**What is expected**
Beginning with the first line of the data below, reproduce every line unchanged, ending with the line that holds "induction calls as [|[k1 v1] rest IH]; intros lo H;".
<<<<
Lemma nondecreasing_bound (calls : list (key * string)) :
  forall lo, nondecreasing lo calls ->
  forall call, In call calls -> lo <= order_of (fst call).
Proof.
  induction calls as [|[k1 v1] rest IH]; intros lo H call Hin; [contradiction|].
  destruct H as [Hlo Hrest]. destruct Hin as [<- | Hin]; [exact Hlo|].
  specialize (IH _ Hrest _ Hin). lia.
Qed.

Lemma parts_of_none (k : key) (calls : list (key * string)) :
  (forall call, In call calls -> order_of k < order_of (fst call)) ->
  parts_of k calls = [].
Proof.
  induction calls as [|[k1 v1] rest IH]; intros H; [reflexivity|].
  rewrite parts_of_cons. cbn [fst].
  pose proof (H (k1, v1) (or_introl eq_refl)) as H1. cbn [fst] in H1.
  destruct (key_eqb k1 k) eqn:Hk.
  - destruct k1, k; simpl in *; try discriminate; lia.
  - apply IH. intros call Hin. apply H. now right.
Qed.

(** With non-decreasing ranks, grouping by kind is the call order. *)
Lemma by_rank_nondecreasing (calls : list (key * string)) :
  forall lo, nondecreasing lo calls -> by_rank calls = calls.
Proof.
  induction calls as [|[k1 v1] rest IH]; intros lo H; [reflexivity|].
  destruct H as [_ Hrest]. specialize (IH _ Hrest).
  assert (Hlow : forall k, order_of k < order_of k1 -> parts_of k rest = []).
  { intros k Hk. apply parts_of_none. intros call Hin.
    pose proof (nondecreasing_bound _ _ Hrest _ Hin). lia. }
  unfold by_rank in *. rewrite !parts_of_cons. cbn [fst].
  destruct k1; cbn [key_eqb];
    repeat match goal with
           | |- context [parts_of ?k rest] =>
               rewrite (Hlow k) in * by (simpl; lia)
           end;
    cbn [app] in *; congruence.
Qed.

(** A chain with non-decreasing ranks in which no singular kind occurs
    twice runs to its end on a selector that holds none of these kinds. *)
Lemma valid_chain_runs (calls : list (key * string)) :
  forall this : CssSelector.t,
    nondecreasing (CssSelector.currentOrder this) calls ->
    singular_once calls ->
    (forall call, In call calls ->
       truthy (singular_part (fst call) (CssSelector.config this)) = false) ->
    exists this', CssSelector.chain calls this = (Normal tt, this').
Proof.
  induction calls as [|[k v] rest IH]; intros this Hsorted Honce Hfree.
  - exists this. reflexivity.
  - destruct Hsorted as [Hlo Hrest].
    cbn [CssSelector.chain]. unfold CssSelector.bind. rewrite call_spec.
    unfold uniqueness_check_fails, ordering_check_fails.
    pose proof (Hfree (k, v) (or_introl eq_refl)) as Hk0. cbn [fst] in Hk0.
    rewrite Hk0.
    destruct (Z.ltb_spec (order_of k) (CssSelector.currentOrder this)); [lia|].
    apply IH.
    + exact Hrest.
    + unfold singular_once in *. cbn [map fst filter] in Honce.
      destruct (is_array_key k); [exact Honce | now inversion Honce].
    + intros [k' v'] Hin. cbn [fst CssSelector.config].
      destruct (key_eqb k k') eqn:Hk.
      * assert (k = k') by (destruct k, k'; simpl in Hk; congruence). subst k'.
        destruct (is_array_key k) eqn:Harr.
        -- destruct k; try discriminate; reflexivity.
        -- exfalso. unfold singular_once in Honce. cbn [map fst filter] in Honce.
           rewrite Harr in Honce. cbn [negb] in Honce. inversion Honce as [|? ? Hnotin _].
           apply Hnotin. apply filter_In. split.
           ++ apply in_map_iff. exists (k, v'). split; [reflexivity | exact Hin].
           ++ now rewrite Harr.
      * rewrite store_other by exact Hk. exact (Hfree (k', v') (or_intror Hin)).
Qed.

(** Every valid sequence of calls builds a selector: a creation call
    followed by calls of non-decreasing rank, no singular kind twice. *)
Lemma valid_sequence_builds (k0 : key) (v0 : string) (rest : list (key * string)) :
  nondecreasing 0 ((k0, v0) :: rest) ->
  singular_once ((k0, v0) :: rest) ->
  exists this,
    CssSelector.chain rest (cssSelectorBuilder.create k0 v0) = (Normal tt, this).
Proof.
  intros [_ Hsorted] Honce. apply valid_chain_runs.
  - rewrite create_currentOrder. exact Hsorted.
  - unfold singular_once in *. cbn [map fst filter] in Honce.
    destruct (is_array_key k0); [exact Honce | now inversion Honce].
  - intros [k v] Hin. cbn [fst].
    destruct (key_eqb k0 k) eqn:Hk.
    + assert (k0 = k) by (destruct k0, k; simpl in Hk; congruence). subst k.
      destruct (is_array_key k0) eqn:Harr.
      * destruct k0; try discriminate; reflexivity.
      * exfalso. unfold singular_once in Honce. cbn [map fst filter] in Honce.
        rewrite Harr in Honce. cbn [negb] in Honce.
        inversion Honce as [|? ? Hnotin _].
        apply Hnotin. apply filter_In. split.
        -- apply in_map_iff. exists (k0, v). split; [reflexivity | exact Hin].
        -- now rewrite Harr.
    + destruct k0, k; simpl in Hk; try discriminate; reflexivity.
Qed.

(** The examples of the source's documentation. *)
Example documented_id_classes :
  CssSelector.stringify
    (snd (CssSelector.chain [(Kclass, "container"); (Kclass, "editable")]
            (cssSelectorBuilder.id "main"))) =
  "#main.container.editable".
Proof. reflexivity. Qed.

Example documented_element_attr_pseudoClass :
  let q := String JS.dquote EmptyString in
  CssSelector.stringify
    (snd (CssSelector.chain
            [(Kattr, "href$=" ++ q ++ ".png" ++ q); (KpseudoClass, "focus")]
            (cssSelectorBuilder.element "a"))) =
  ("a[href$=" ++ q ++ ".png" ++ q ++ "]:focus")%string.
Proof. reflexivity. Qed.

(** C3, as stated, fails at [builder.element('a').id('').class('c')]: the
    chain is valid, the claimed rendering puts '#' before the (empty) id,
    and [stringify] returns 'a.c'. *)
Lemma empty_id_renders_without_hash :
  let calls := [(Kelement, "a"); (Kid, ""); (Kclass, "c")] in
  let this := snd (CssSelector.class "c" (snd (CssSelector.id "" (cssSelectorBuilder.element "a")))) in
  CssSelector.chain (tl calls) (cssSelectorBuilder.create Kelement "a") = (Normal tt, this) /\
  String.concat "" (map fragment calls) = "a#.c" /\
  CssSelector.stringify this = "a.c" /\
  CssSelector.stringify this <> String.concat "" (map fragment calls).
Proof. repeat split. discriminate. Qed.

Lemma emitted_fragment (call : key * string) :
  (fst call = Kid \/ fst call = KpseudoElement -> snd call <> "") ->
  emitted call = fragment call.
Proof.
  destruct call as [k v]. cbn [fst snd]. intros H.
  destruct k; simpl; try reflexivity;
    destruct (String.eqb_spec v ""); try reflexivity; subst;
    try reflexivity; exfalso; apply H; auto.
Qed.

(** C3, amended: for every selector built by a facade creation call
    followed by a chain of part-method calls that all succeed, the ranks
    of the calls never decrease, and [stringify] returns the concatenation
    of what the calls emit, in call order, which is also the fixed order
    of the kinds: the element bare, '#' before the id, '.' before each
    class, each attribute inside '[' and ']', ':' before each pseudo-class
    and '::' before the pseudo-element, the values of one kind in the
    order of their calls; an id or pseudo-element given as the empty
    string emits nothing, and when no such value occurs every part is
    rendered with its punctuation. *)
Theorem stringify_of_built_selector
    (k0 : key) (v0 : string) (rest : list (key * string)) (this : CssSelector.t) :
  CssSelector.chain rest (cssSelectorBuilder.create k0 v0) = (Normal tt, this) ->
  nondecreasing 0 ((k0, v0) :: rest) /\
  CssSelector.stringify this = String.concat "" (map emitted ((k0, v0) :: rest)) /\
  CssSelector.stringify this =
    String.concat "" (map emitted (by_rank ((k0, v0) :: rest))) /\
  ((forall call, In call ((k0, v0) :: rest) ->
      fst call = Kid \/ fst call = KpseudoElement -> snd call <> "") ->
   CssSelector.stringify this = String.concat "" (map fragment ((k0, v0) :: rest))).
Proof.
  intros Hrun.
  assert (Hsorted : nondecreasing 0 ((k0, v0) :: rest)).
  { split; [destruct k0; simpl; lia|].
    rewrite <- (create_currentOrder k0 v0). exact (chain_nondecreasing _ _ _ Hrun). }
  assert (Hrank : CssSelector.stringify this =
                  String.concat "" (map emitted (by_rank ((k0, v0) :: rest)))).
  { rewrite stringify_by_parts. cbn zeta.
    change (part_string Kelement (CssSelector.config this) ++
            part_string Kid (CssSelector.config this) ++
            part_string Kclass (CssSelector.config this) ++
            part_string Kattr (CssSelector.config this) ++
            part_string KpseudoClass (CssSelector.config this) ++
            part_string KpseudoElement (CssSelector.config this) =
            String.concat "" (map emitted (by_rank ((k0, v0) :: rest))))%string.
    assert (Hpart : forall k, part_string k (CssSelector.config this) =
                      String.concat "" (map emitted (parts_of k ((k0, v0) :: rest)))).
    { intros k. rewrite (chain_part_string _ _ _ k Hrun), create_part_string.
      change ((k0, v0) :: rest) with ([(k0, v0)] ++ rest)%list.
      unfold parts_of. rewrite filter_app, map_app, concat_app. reflexivity. }
    unfold by_rank. rewrite !map_app, !concat_app, !Hpart. reflexivity. }
  split; [exact Hsorted|].
  assert (Hcalls : CssSelector.stringify this =
                   String.concat "" (map emitted ((k0, v0) :: rest))).
  { rewrite Hrank, (by_rank_nondecreasing _ 0 Hsorted). reflexivity. }
  split; [exact Hcalls|]. split; [exact Hrank|].
  intros Hne. rewrite Hcalls. f_equal. apply map_ext_in.
  intros call Hin. apply emitted_fragment. exact (Hne call Hin).
Qed.

Lemma stringify_of_built_selector_witness :
  let rest := [(Kid, "main"); (Kclass, "container"); (Kclass, "editable");
               (Kattr, "href"); (KpseudoClass, "focus"); (KpseudoElement, "after")] in
  CssSelector.stringify (snd (CssSelector.chain rest (cssSelectorBuilder.create Kelement "div"))) =
  String.concat "" (map emitted ((Kelement, "div") :: rest)).
Proof.
  exact (proj1 (proj2 (stringify_of_built_selector Kelement "div"
    [(Kid, "main"); (Kclass, "container"); (Kclass, "editable");
     (Kattr, "href"); (KpseudoClass, "focus"); (KpseudoElement, "after")]
    _ eq_refl))).
Defined.

(** ** The facade *)

Lemma facade_stringify_spec (this : cssSelectorBuilder.t) :
  cssSelectorBuilder.stringify this =
  (String.concat "" (rev (cssSelectorBuilder.res this)), cssSelectorBuilder.initial).
Proof.
  unfold cssSelectorBuilder.stringify. rewrite while_pop_spec. reflexivity.
Qed.

Lemma combine_spec (s1 s2 : cssSelectorBuilder.selector) (c : string)
    (this : cssSelectorBuilder.t) :
  cssSelectorBuilder.combine s1 c s2 this =
  let '(r1, this1) := cssSelectorBuilder.stringify_of s1 this in
  let '(r2, this2) := cssSelectorBuilder.stringify_of s2 this1 in
  (cssSelectorBuilder.This,
   {| cssSelectorBuilder.res :=
        (cssSelectorBuilder.res this2 ++ [(r1 ++ " " ++ c ++ " " ++ r2)%string])%list |}).
Proof.
  unfold cssSelectorBuilder.combine, push.
  destruct (cssSelectorBuilder.stringify_of s1 this) as [r1 this1].
  destruct (cssSelectorBuilder.stringify_of s2 this1) as [r2 this2].
  repeat (rewrite ?append_assoc; cbn [append]). reflexivity.
Qed.

Lemma combine_instances (a b : CssSelector.t) (c : string)
    (this : cssSelectorBuilder.t) :
  cssSelectorBuilder.combine (cssSelectorBuilder.Instance a) c
    (cssSelectorBuilder.Instance b) this =
  (cssSelectorBuilder.This,
   {| cssSelectorBuilder.res :=
        (cssSelectorBuilder.res this ++ [combination (a, c, b)])%list |}).
Proof. rewrite combine_spec. reflexivity. Qed.

Lemma combine_all_instances (calls : list (CssSelector.t * string * CssSelector.t)) :
  forall this : cssSelectorBuilder.t,
    cssSelectorBuilder.res
      (cssSelectorBuilder.combine_all (cssSelectorBuilder.instances calls) this) =
    (cssSelectorBuilder.res this ++ map combination calls)%list.
Proof.
  induction calls as [|[[a c] b] calls IH]; intros this.
  - simpl. now rewrite app_nil_r.
  - cbn [cssSelectorBuilder.instances map cssSelectorBuilder.combine_all fold_left].
    change (fold_left _ (map _ calls) ?t) with
      (cssSelectorBuilder.combine_all (cssSelectorBuilder.instances calls) t).
    rewrite IH. unfold cssSelectorBuilder.combine_. rewrite combine_instances.
    cbn [snd cssSelectorBuilder.res]. rewrite <- app_assoc. reflexivity.
Qed.
Lemma scan_step_subseteq {lib : pyfeversmart} (current : gset string)
    (discovered : gmap string string) (x : BluetoothServiceInfo.t) :
  discovered ⊆ ConfigFlow.scan_step current discovered x.
Proof.
  unfold ConfigFlow.scan_step. destruct (decide _) as [Hskip|Hnew]; [done|].
  destruct (supported x) as [device ok]. destruct ok; [|done].
  apply insert_subseteq. apply not_elem_of_dom. intros Hin. apply Hnew.
  by right.
Qed.

Lemma scan_subseteq {lib : pyfeversmart} (current : gset string)
    (infos : list BluetoothServiceInfo.t) (discovered : gmap string string) :
  discovered ⊆ foldl (ConfigFlow.scan_step current) discovered infos.
Proof.
  revert discovered. induction infos as [|x infos IH]; intros discovered;
    simpl; [done|].
  etrans; [apply (scan_step_subseteq current discovered x)|apply IH].
Qed.

Lemma scan_fixpoint {lib : pyfeversmart} (current : gset string)
    (infos : list BluetoothServiceInfo.t) (discovered : gmap string string) :
  (∀ x, x ∈ infos →
        BluetoothServiceInfo.address x ∈ current
        ∨ BluetoothServiceInfo.address x ∈ dom discovered
        ∨ (supported x).2 = false) →
  foldl (ConfigFlow.scan_step current) discovered infos = discovered.
Proof.
  induction infos as [|x infos IH]; intros Hall; simpl; [done|].
  assert (Hx : ConfigFlow.scan_step current discovered x = discovered).
  { unfold ConfigFlow.scan_step. destruct (decide _) as [Hskip|Hnew]; [done|].
    destruct (Hall x) as [Hc|[Hd|Hs]]; [apply elem_of_cons; by left|..].
    - destruct Hnew. by left.
    - destruct Hnew. by right.
    - destruct (supported x) as [device ok]. simpl in Hs. by rewrite Hs. }
  rewrite Hx. apply IH. intros y Hy. apply Hall, elem_of_cons. by right.
Qed.
Lemma first_occurrence_unique {A : Type} (x : A)
    (before1 after1 before2 after2 : list A) :
  (before1 ++ x :: after1)%list = (before2 ++ x :: after2)%list →
  x ∉ before1 → x ∉ before2 →
  before2 = before1 ∧ after2 = after1.
Proof.
  revert before2. induction before1 as [|y before1 IH]; intros before2 Heq H1 H2.
  - destruct before2 as [|z before2]; cbn in Heq.
    + injection Heq as ->. auto.
    + injection Heq as Hz _. subst z.
      exfalso. apply H2. apply elem_of_cons. left. reflexivity.
  - destruct before2 as [|z before2]; cbn in Heq.
    + injection Heq as Hy _. subst y.
      exfalso. apply H1. apply elem_of_cons. left. reflexivity.
    + injection Heq as -> Heq.
      apply not_elem_of_cons in H1. apply not_elem_of_cons in H2.
      destruct (IH before2 Heq (proj2 H1) (proj2 H2)) as [-> ->]. auto.
Qed.

Lemma off_not_registered (event : string) (f : nat) (m : SocketManager.t) :
  (∀ callbacks, SocketManager.listeners m !! event = Some callbacks →
                SocketManager.Plain f ∉ callbacks) →
  SocketManager.off event f m = m.
Proof.
  intros Hnone. unfold SocketManager.off.
  destruct (SocketManager.listeners m !! event) as [callbacks|] eqn:E;
    [|reflexivity].
  specialize (Hnone callbacks eq_refl). apply indexOf_None in Hnone.
  rewrite Hnone. reflexivity.
Qed.

Lemma off_first_registration (event : string) (f : nat) (m : SocketManager.t)
    (before after : list SocketManager.Listener) :
  SocketManager.listeners m !! event
  = Some (before ++ SocketManager.Plain f :: after)%list →
  SocketManager.Plain f ∉ before →
  SocketManager.listeners (SocketManager.off event f m)
  = <[event := (before ++ after)%list]> (SocketManager.listeners m).
Proof.
  intros Hlook Hbefore. unfold SocketManager.off. rewrite Hlook.
  destruct (SocketManager.indexOf f (before ++ SocketManager.Plain f :: after))
    as [index|] eqn:E.
  - destruct (indexOf_Some _ _ _ E) as (b & a & Heq & Hb & Hd).
    cbn. rewrite Hd. f_equal.
    destruct (first_occurrence_unique _ _ _ _ _ Heq Hbefore Hb) as [-> ->].
    reflexivity.
  - apply indexOf_None in E. exfalso. apply E.
    apply elem_of_app. right. apply elem_of_cons. left. reflexivity.
Qed.

(** [off] removes the first registration of the function for the event and
    nothing else: the callbacks before and after it keep their order, a later
    registration of the same function stays, and when the function is not
    registered for the event (or the event has no callbacks) the manager is
    unchanged. *)
Theorem off_removes_first_registration (event : string) (f : nat)
    (m : SocketManager.t) :
  (∀ before after,
      SocketManager.listeners m !! event
      = Some (before ++ SocketManager.Plain f :: after)%list →
      SocketManager.Plain f ∉ before →
      SocketManager.listeners (SocketManager.off event f m)
      = <[event := (before ++ after)%list]> (SocketManager.listeners m)) ∧
  ((∀ callbacks, SocketManager.listeners m !! event = Some callbacks →
                 SocketManager.Plain f ∉ callbacks) →
   SocketManager.off event f m = m).
Proof.
  split.
  - intros before after. apply off_first_registration.
  - apply off_not_registered.
Qed.

(** [off] undoes [on] for a function that was not registered for the event
    before: every later [emit], of any event, makes the same calls as if
    neither had happened. *)
Theorem on_off_round_trip (event : string) (f : nat) (m : SocketManager.t) :
  (∀ callbacks, SocketManager.listeners m !! event = Some callbacks →
                SocketManager.Plain f ∉ callbacks) →
  ∀ (other : string) (d : SocketManager.Data),
    SocketManager.emit other d
      (SocketManager.off event f
         (SocketManager.on event (SocketManager.Plain f) m))
    = SocketManager.emit other d m.
Proof.
  intros Hfresh other d.
  set (callbacks := default [] (SocketManager.listeners m !! event)).
  assert (Hnot : SocketManager.Plain f ∉ callbacks).
  { unfold callbacks.
    destruct (SocketManager.listeners m !! event) as [l|] eqn:E; cbn.
    - apply Hfresh. reflexivity.
    - apply not_elem_of_nil. }
  pose proof (off_first_registration event f
                (SocketManager.on event (SocketManager.Plain f) m)
                callbacks []) as Hoff.
  unfold SocketManager.emit. rewrite Hoff.
  - cbn. rewrite insert_insert_eq, app_nil_r.
    destruct (decide (other = event)) as [->|Hne].
    + rewrite lookup_insert_eq. unfold callbacks.
      destruct (SocketManager.listeners m !! event); reflexivity.
    + rewrite lookup_insert_ne by congruence. reflexivity.
  - cbn. apply lookup_insert_eq.
  - exact Hnot.
Qed.

Lemma on_off_round_trip_witness :
  SocketManager.emit "message" (SocketManager.Object "hello")
    (SocketManager.off "message" 7
       (SocketManager.on "message" (SocketManager.Plain 7)
          (SocketManager.on "message" (SocketManager.Plain 3)
             SocketManager.initial)))
  = [SocketManager.Invoke 3 (Some (SocketManager.Object "hello"))].
Proof.
  rewrite (on_off_round_trip "message" 7
             (SocketManager.on "message" (SocketManager.Plain 3)
                SocketManager.initial)).
  - reflexivity.
  - intros callbacks Hlook. cbn in Hlook. rewrite lookup_insert_eq in Hlook.
    injection Hlook as <-. intros Hin.
    apply list_elem_of_singleton in Hin. discriminate.
Defined.

(** ** The client's connection, room and user id *)


(** After [disconnect] the manager is silent: no socket event reaches a
    callback (every listener is gone), [joinRoom] and [sendMessage] throw,
    [leaveRoom] and [updateNickname] send nothing, the current room is
    forgotten and the user id is kept. *)
Theorem disconnect_silences (m : SocketManager.t) :
  let m' := fst (SocketManager.disconnect m) in
  (∀ socket_event d, SocketManager.on_socket_event socket_event d m' = []) ∧
  (∀ event d, SocketManager.emit event d m' = []) ∧
  (∀ roomId line nick,
      SocketManager.joinRoom roomId line nick m'
      = SocketManager.Throw "Socket not connected") ∧
  (∀ id text nick now roomId,
      SocketManager.sendMessage id text nick now roomId m'
      = SocketManager.Throw "Socket not connected") ∧
  (∀ roomId, SocketManager.leaveRoom roomId m' = (m', [])) ∧
  (∀ nick, SocketManager.updateNickname nick m' = []) ∧
  SocketManager.currentRoomId m' = None ∧
  SocketManager.currentUserId m' = SocketManager.currentUserId m.
Proof.
  cbn. repeat split.
  - intros socket_event d. unfold SocketManager.on_socket_event.
    destruct (SocketManager.forwarded socket_event d) as [[event argument]|];
      reflexivity.
Qed.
>>>>
**Answer for this exercise**
Lemma nondecreasing_bound (calls : list (key * string)) :
  forall lo, nondecreasing lo calls ->
  forall call, In call calls -> lo <= order_of (fst call).
Proof.
  induction calls as [|[k1 v1] rest IH]; intros lo H call Hin; [contradiction|].
  destruct H as [Hlo Hrest]. destruct Hin as [<- | Hin]; [exact Hlo|].
  specialize (IH _ Hrest _ Hin). lia.
Qed.

Lemma parts_of_none (k : key) (calls : list (key * string)) :
  (forall call, In call calls -> order_of k < order_of (fst call)) ->
  parts_of k calls = [].
Proof.
  induction calls as [|[k1 v1] rest IH]; intros H; [reflexivity|].
  rewrite parts_of_cons. cbn [fst].
  pose proof (H (k1, v1) (or_introl eq_refl)) as H1. cbn [fst] in H1.
  destruct (key_eqb k1 k) eqn:Hk.
  - destruct k1, k; simpl in *; try discriminate; lia.
  - apply IH. intros call Hin. apply H. now right.
Qed.

(** With non-decreasing ranks, grouping by kind is the call order. *)
Lemma by_rank_nondecreasing (calls : list (key * string)) :
  forall lo, nondecreasing lo calls -> by_rank calls = calls.
Proof.
  induction calls as [|[k1 v1] rest IH]; intros lo H; [reflexivity|].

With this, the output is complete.